Utility companies undermining global transition to net-zero emissions

Utility companies undermining global transition to net-zero emissions

New research from researchers at the University of Oxford shows that electric utility companies around the world are continuing to invest heavily in fossil-fuel-based power generation, resulting in a missed opportunity for progress on global climate commitments.

The study, published in Nature Energy, is the first to investigate electric utilities on a global scale. Using a machine-learning technique, the research analyses the activities of more than 3,000 companies over the past two decades.

‘This research highlights a worrying gap between what is needed to stop global warming, and what actions are being taken by the utility sector,’ explains Galina Alova, study author and researcher at the Smith School of Enterprise and the Environment. ‘Although there have been a few high-profile examples of individual electric utilities investing in renewables, this study shows that overall, the sector is making the transition to clean energy slowly or not at all.’

The study finds that only 10% of companies prioritised renewables – i.e. expanded their renewables-based power generation capacity faster than their gas or coal fired capacity. Many of these organisations also continued to invest in fossil fuels in parallel with renewables, although at a slower rate.

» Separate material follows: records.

(* ===== verification/Txn.v ===== *)
(** * Transactions

    The calls a file system operation makes between [begin_op] and [end_op]:
    [bread], reading and changing the data of the buffer, [log_write], [brelse],
    with their specifications in terms of the blocks the operation holds and of
    the contents of the blocks; [begin_op] and [end_op]; and the system in which
    operations are interleaved, with what a crash of it leaves. *)

From S2P Require Export LogCrash.
Local Open Scope Z_scope.

Module Txn.
Import Bio Layout Log LogSpec LogCrash.

(** The blocks [hs] are held, each in its buffer; those of [pend] have been
    changed and not given to [log_write]. *)
Definition txn (s : lst) (hs : list (nat * Z)) (pend : list Z) : Prop :=
  bio_inv (bs s) /\ locked_only (bs s) hs.*1 /\
  (forall i c, (i, c) ∈ hs -> exists f d, holder (bs s) i f c d) /\ NoDup hs.*2 /\
  log_ok s /\ (forall c, (c ∉ logged s) -> (c ∉ pend) -> view (bs s) c = disk (bs s) !!! c).

(** Every block of [s] has in [s'] the contents [v]; the disk is as it was. *)
Definition keeps (s s' : lst) (v : Z -> block) : Prop :=
  disksize (bs s') = disksize (bs s) /\ disk (bs s') = disk (bs s) /\
  writes (bs s') = writes (bs s) /\ forall b, view (bs s') b = v b.

Lemma log_inv_txn s : log_inv s <-> txn s [] [].
Proof.
  split.
  - intros (Hinv & Hq & Hok). split_and!; try done.
    + by intros i c Hc%elem_of_nil.
    + apply NoDup_nil_2.
    + intros c Hc _. apply clean_view; [done|done|]. intros Hd. by apply Hok in Hd.
  - intros (Hinv & Hq & _ & _ & Hok & _). by split.
Qed.

(** How many more blocks the transaction can take. *)
Definition budget (l : log) : Z := Z.min 29 (l_size l - 1) - lh_n (l_lh l).

Lemma locked_block s hs pend i x :
  txn s hs pend -> bufs (bs s) !! i = Some x -> locked x = true -> (i, blockno x) ∈ hs.
Proof.
  intros (Hinv & Hlk & Hh & _) Hi Hl. pose proof (Hlk i x Hi Hl) as Hin.
  apply list_elem_of_fmap in Hin as ([j c] & -> & Hin). destruct (Hh _ _ Hin) as (f & d & Hj & _).
  cbn in Hi. rewrite Hi in Hj. by injection Hj as ->.
Qed.

Lemma length_logged_ok s : log_ok s -> length (logged s) = Z.to_nat (lh_n (l_lh (lg s))).
Proof. intros (_ & Hl & Hn & _). unfold logged. rewrite length_take. lia. Qed.

Lemma txn_pinned s hs pend :
  txn s hs pend -> (pinned (bs s) <= length hs + Z.to_nat (lh_n (l_lh (lg s))))%nat.
Proof.
  intros Ht. pose proof Ht as (Hinv & _ & _ & _ & Hok & _).
  rewrite <- (length_logged_ok s) by done. rewrite <- (length_fmap snd hs).
  apply pinned_held; [done| |].
  - intros i x Hi Hl. apply list_elem_of_fmap. exists (i, blockno x). split; [done|].
    by eapply locked_block.
  - intros c. by apply Hok.
Qed.

(** [log_ok] depends on the buffers only through the dirty blocks. *)
Lemma log_ok_bs s b' :
  log_ok s -> disk b' = disk (bs s) -> disksize b' = disksize (bs s) ->
  (forall c, is_dirty b' c <-> is_dirty (bs s) c) -> log_ok (mklst b' (lg s)).
Proof.
  intros (H1 & H2 & H3 & H4 & H5 & H6 & H7 & H8 & H9) Hd Hsz Hdt. unfold log_ok. cbn.
  rewrite Hd, Hsz. split_and!; try done; [lia|lia|]. intros c. rewrite Hdt. apply H6.
Qed.

(** ** The calls *)

Lemma txn_bread s hs pend c (Q : nat -> lst -> Prop) :
  txn s hs pend -> 0 <= c < disksize (bs s) -> (c ∉ hs.*2) ->
  (cached (bs s) c \/ (pinned (bs s) < NBUF)%nat) ->
  (forall i s', txn s' ((i, c) :: hs) pend -> keeps s s' (view (bs s)) -> lg s' = lg s -> Q i s') ->
  wp (bio (bread 1 c)) s Q.
Proof.
  intros Ht Hc Hni Hroom HQ. pose proof Ht as (Hinv & Hlk & Hh & Hnd & Hok & Hcl).
  unfold bio. apply wp_zoom. eapply wp_mono; [apply bread_spec; [done|done| |done]|].
  - intros i x Hi _ Hb. destruct (locked x) eqn:El; [|done]. destruct Hni.
    apply list_elem_of_fmap. exists (i, blockno x). split; [by rewrite <- Hb|]. by eapply locked_block.
  - intros i b' (x & f & Hi & Hl & Hr & Hf & Hf6 & Hx6 & -> & Hinv' & Hv').
    pose proof (lookup_lt_Some _ _ _ Hi) as Hlt.
    apply HQ; [|split_and!; done|done]. split_and!.
    + done.
    + by apply locked_only_put.
    + intros j e [Heq|Hin]%elem_of_cons.
      * simplify_eq. exists f, (view (bs s) c). split; [by apply lookup_put|done].
      * destruct (Hh j e Hin) as (f' & d' & Hj & Hf'). exists f', d'. split; [|done].
        cbn [bs]. rewrite lookup_put_ne; [done|]. intros <-. rewrite Hi in Hj. by injection Hj as ->.
    + cbn. by constructor.
    + apply log_ok_bs; [done..|]. intros e. apply (is_dirty_put _ i x); [done|done|].
      intros H6. symmetry. auto.
    + intros e He1 He2. cbn. rewrite Hv'. by apply Hcl.
Qed.

(** The cache has room when few blocks are held. *)
Lemma txn_room s hs pend :
  txn s hs pend -> Z.of_nat (length hs) <= budget (lg s) -> (pinned (bs s) < NBUF)%nat.
Proof.
  intros Ht Hb. pose proof (txn_pinned _ _ _ Ht) as Hp. pose proof Ht as (_ & _ & _ & _ & (_ & _ & Hn & _) & _).
  unfold budget in Hb. unfold NBUF. lia.
Qed.

Lemma txn_data s hs pend i c (Q : block -> lst -> Prop) :
  txn s hs pend -> (i, c) ∈ hs -> Q (view (bs s) c) s -> wp (bio (buf_data i)) s Q.
Proof.
  intros (Hinv & _ & Hh & _) Hin HQ. destruct (Hh i c Hin) as (f & d & Hi).
  unfold bio. apply wp_zoom. eapply wp_buf_data; [done|]. cbn.
  rewrite <- (view_holder _ _ _ _ _ Hinv Hi). by destruct s.
Qed.

Lemma txn_set_data s hs pend i c d (Q : unit -> lst -> Prop) :
  txn s hs pend -> (i, c) ∈ hs -> block_ok d ->
  (forall s', txn s' hs (c :: pend) -> keeps s s' (upd [(c, d)] (view (bs s))) -> lg s' = lg s -> Q tt s') ->
  wp (bio (set_data i d)) s Q.
Proof.
  intros Ht Hin Hd HQ. pose proof Ht as (Hinv & Hlk & Hh & Hnd & Hok & Hcl).
  destruct (Hh i c Hin) as (f & d0 & Hi). pose proof Hi as [Hi0 Hf].
  pose proof (lookup_lt_Some _ _ _ Hi0) as Hlt.
  destruct (holder_put (bs s) i f c d0 f d Hinv Hi Hf Hd) as (Hinv' & Hh' & Hvc & Hv).
  unfold bio. apply wp_zoom. unfold set_data. eapply wp_upd_buf; [exact Hi0|]. cbn.
  change (set_bdata d (held f c d0)) with (held f c d).
  apply HQ; [|split_and!; try done|done].
  - split_and!.
    + done.
    + apply locked_only_put_in; [done|]. apply list_elem_of_fmap. by exists (i, c).
    + intros j e Hj. destruct (decide (j = i)) as [->|Hne].
      * destruct (Hh i e Hj) as (? & ? & He & _). rewrite Hi0 in He. injection He as <- <- <-.
        exists f, d. done.
      * destruct (Hh j e Hj) as (f' & d' & He & Hf'). exists f', d'. split; [|done].
        cbn [bs]. by rewrite lookup_put_ne.
    + done.
    + apply log_ok_bs; [done..|]. intros e. by apply (is_dirty_put _ i (held f c d0)).
    + intros e He1 He2. apply not_elem_of_cons in He2 as [Hec He2]. cbn.
      rewrite Hv by done. by apply Hcl.
  - intros b. cbn. case_decide as Hb; [by subst|]. by apply Hv.
Qed.

Lemma txn_brelse s hs pend i c (Q : unit -> lst -> Prop) :
  txn s ((i, c) :: hs) pend -> (c ∉ pend) ->
  (forall s', txn s' hs pend -> keeps s s' (view (bs s)) -> lg s' = lg s -> Q tt s') ->
  wp (bio (brelse i)) s Q.
Proof.
  intros Ht Hnp HQ. pose proof Ht as (Hinv & Hlk & Hh & Hnd & Hok & Hcl).
  destruct (Hh i c) as (f & d & Hi); [set_solver|]. pose proof Hi as [Hi0 Hf].
  pose proof (lookup_lt_Some _ _ _ Hi0) as Hlt. cbn in Hnd. apply NoDup_cons in Hnd as [Hnc Hnd].
  assert (f = 2 -> disk (bs s) !!! c = d) as Hclean.
  { intros ->. rewrite <- (view_holder _ _ _ _ _ Hinv Hi). symmetry. apply Hcl; [|done].
    pose proof Hok as (_ & _ & _ & _ & _ & Hld & _). intros Hl%Hld.
    by apply (holder_dirty _ _ _ _ _ Hinv Hi) in Hl. }
  destruct (released_spec (bs s) i f c d Hinv Hi Hclean) as [Hinv' Hv'].
  unfold bio. apply wp_zoom. eapply wp_brelse; [done|]. cbn.
  apply HQ; [|split_and!; done|done]. split_and!; try done.
  - intros j x Hj Hx. cbn [bs released set_lru bufs] in Hj. cbn in Hj.
    apply list_lookup_insert_Some in Hj as [(<- & <- & _)|[Hne Hj]]; [done|].
    specialize (Hlk j x Hj Hx). cbn in Hlk. apply elem_of_cons in Hlk as [->|?]; done.
  - intros j e Hj. destruct (Hh j e) as (f' & d' & He & Hf'); [set_solver|]. exists f', d'.
    split; [|done]. cbn. rewrite list_lookup_insert_ne; [done|]. intros <-.
    rewrite Hi0 in He. injection He as <- <- <-. destruct Hnc. apply list_elem_of_fmap. by exists (i, c).
  - apply log_ok_bs; [done..|]. intros e. by apply (is_dirty_put _ i (held f c d) (mkbuf f 1 c false 0 d)).
  - intros e He1 He2. cbn. rewrite Hv'. by apply Hcl.
Qed.

Lemma find_slot_spec n : forall i bl b, (i + n <= length bl)%nat ->
  let k := find_slot n i bl b in
  (i <= k <= i + n)%nat /\ ((k < i + n)%nat -> bl !! k = Some b) /\
  (forall j, (i <= j < k)%nat -> bl !! j <> Some b).
Proof.
  induction n as [|n IH]; intros i bl b Hl; cbn [find_slot]; [split_and!; lia|].
  destruct (lookup_lt_is_Some_2 bl i) as [x Hx]; [lia|]. rewrite Hx. cbn.
  destruct (Z.eqb_spec x b) as [->|Hne]; [split_and!; [lia|lia|done|lia]|].
  destruct (IH (S i) bl b) as (H1 & H2 & H3); [lia|]. split_and!; [lia|lia|intros; apply H2; lia|].
  intros j Hj. destruct (decide (j = i)) as [->|]; [congruence|]. apply H3. lia.
Qed.

(** The parts of the log [log_write] leaves as they are. *)
Definition log_same (l l' : log) : Prop :=
  l_start l' = l_start l /\ l_size l' = l_size l /\ l_outstanding l' = l_outstanding l /\
  l_committing l' = l_committing l /\ l_dev l' = l_dev l.

(** The header after [log_write] of block [c]. *)
Definition log_add (h : logheader) (c : Z) : logheader :=
  let k := find_slot (Z.to_nat (lh_n h)) 0 (lh_block h) c in
  mklh (if Z.of_nat k =? lh_n h then lh_n h + 1 else lh_n h) (<[k := c]> (lh_block h)).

Many countries and businesses have committed to reach net-zero greenhouse gas emissions by 2050, to avoid the worst impacts of climate change. To achieve this, fossil fuels must be replaced with renewable energy throughout the economy. But the study suggests that utilities remain committed to their conventional fossil-fuel-dominated activities. While independent power producers are leading the penetration of renewables, traditional utilities lag behind.

She maintains, ‘The global transition to a low carbon future might be further jeopardised by the strain that COVID-19 pandemic has put on public and private finance, as well as supply chains, resulting in delay or cancellation of new renewable energy projects. This could be especially detrimental to developing countries that are dependent on green development finance.’